異端の原点と黎明期のスクランブラー──同系車とは異なり、オフロード性能を本気で追求したCL72 【ライター中村友彦の旧車雑感 Vol.7】
左2本出しのアップマフラーが“CL”のトレードマークだった
スクランブラーの特徴と言ったら、多くの人が思い浮かべるのはアップマフラーやワイドなハンドルだろう。とはいえ日本製スクランブラーの原点として、1962年からホンダが発売を開始したCL72は、それらの他にも車体各部に数多くの専用設計パーツを投入していたのだ。 【写真】ホンダの名車「CL72」をはじめとした当時もののスクランブラーたち
数多くの部品を専用設計したCL72
近年の2輪の世界では、“未舗装路もある程度は走れるオンロード車”というのが、スクランブラーの一般的な認識になっている。そして2023年にCL250/500が登場したことが契機になって、ここ最近は日本製スクランブラーの原点、1962年からホンダが発売を開始した250ccのCL72の記事を目にする機会が増えているのだが……。 ──【1962 CL72】1960~1970年代のスクランブラーとトレールバイクはタコメーターを装備するのが一般的だったものの、軽さやシンプルさを意識したのか、CL72/77はスピードメーターのみ。

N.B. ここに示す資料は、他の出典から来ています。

Lemma send_all_ok f l : forall d b,
  black_ok b ->
  exists es b', send_all f l d b = (es, d || existsb (fun e => is_discard e.2) es, b')
    /\ Forall2 (fun p e => e.1 = sink p /\ told f (previous_frame_sent_to_all_sinks_ b) p e.2) l es
    /\ black_ok b' /\ sinks_ b' = sinks_ b /\ current_wants_ b' = current_wants_ b.
Proof.
  induction l as [|p l IH]; intros d b Hb; cbn [send_all].
  - exists [], b. by rewrite orb_false_r.
  - destruct (send_ok f p b Hb) as (e & b1 & -> & Ht & Hb1 & Es & Ew & Ep).
    destruct (IH (d || is_discard e) b1 Hb1) as (es & b2 & -> & Hall & Hb2 & Es2 & Ew2).
    exists ((sink p, e) :: es), b2. cbn [existsb snd]. rewrite orb_assoc, <- Es, <- Ew, <- Ep.
    split_and!; try done. constructor; [|done]. split; [done|]. by rewrite Ep.
Qed.

Lemma broadcast_ok f b :
  black_ok b ->
  exists es b', broadcast f b = (es, b')
    /\ Forall2 (fun p e => e.1 = sink p /\ told f (previous_frame_sent_to_all_sinks_ b) p e.2) (sinks_ b) es
    /\ black_ok b' /\ sinks_ b' = sinks_ b /\ current_wants_ b' = current_wants_ b
    /\ previous_frame_sent_to_all_sinks_ b' = negb (existsb (fun e => is_discard e.2) es).
Proof.
  intros Hb. unfold broadcast. destruct (send_all_ok f (sinks_ b) false b Hb) as (es & b' & -> & Hall & Hb' & Es & Ew).
  by exists es, (b' <| previous_frame_sent_to_all_sinks_ := negb (existsb (fun e => is_discard e.2) es) |>).
Qed.
End Broadcast.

個人的にはCL72をスクランブラーの原点と呼ぶことに、何となく違和感を覚えなくもない。CL72は現代で言うならトレールバイクのCRF250L〈s〉、いや、エンジンからセルモーターを撤去していることを考えれば、見方によってはモトクロッサーのCRF250Rに匹敵する、本気でオフロード性能を追求したモデルだったのだから。 ──【1962 CL72】1962年にホンダが発売したCL72は、日本製スクランブラーの原点。もっともそれ以前からヤマハは2スト250ccツインのYDSシリーズ用として、スクランブラーキットパーツを販売していた。 と言っても、当時の日本にはトレールバイクやモトクロッサーという概念が存在しなかったため、メーカーもメディアもCL72をスクランブラーと呼んでいた。ただしCB72から転用した4スト並列2気筒エンジンを除くと、セミダブルクレードルフレーム、40本スポーク+H型リムの前後19インチホイール、容量10.5ℓのガソリンタンク、豊富なストロークを確保した前後ショック、頑丈な構成のステップなど、CL72は数多くの部品を専用設計していたのだ(CB72のフレームはダイヤモンドタイプで、36本スポーク+U型リムのホイールは前後18インチ。ガソリンタンク容量は14ℓ)。なお悪路走破性を左右する最低地上高は、CB72+55mmの195mmだった。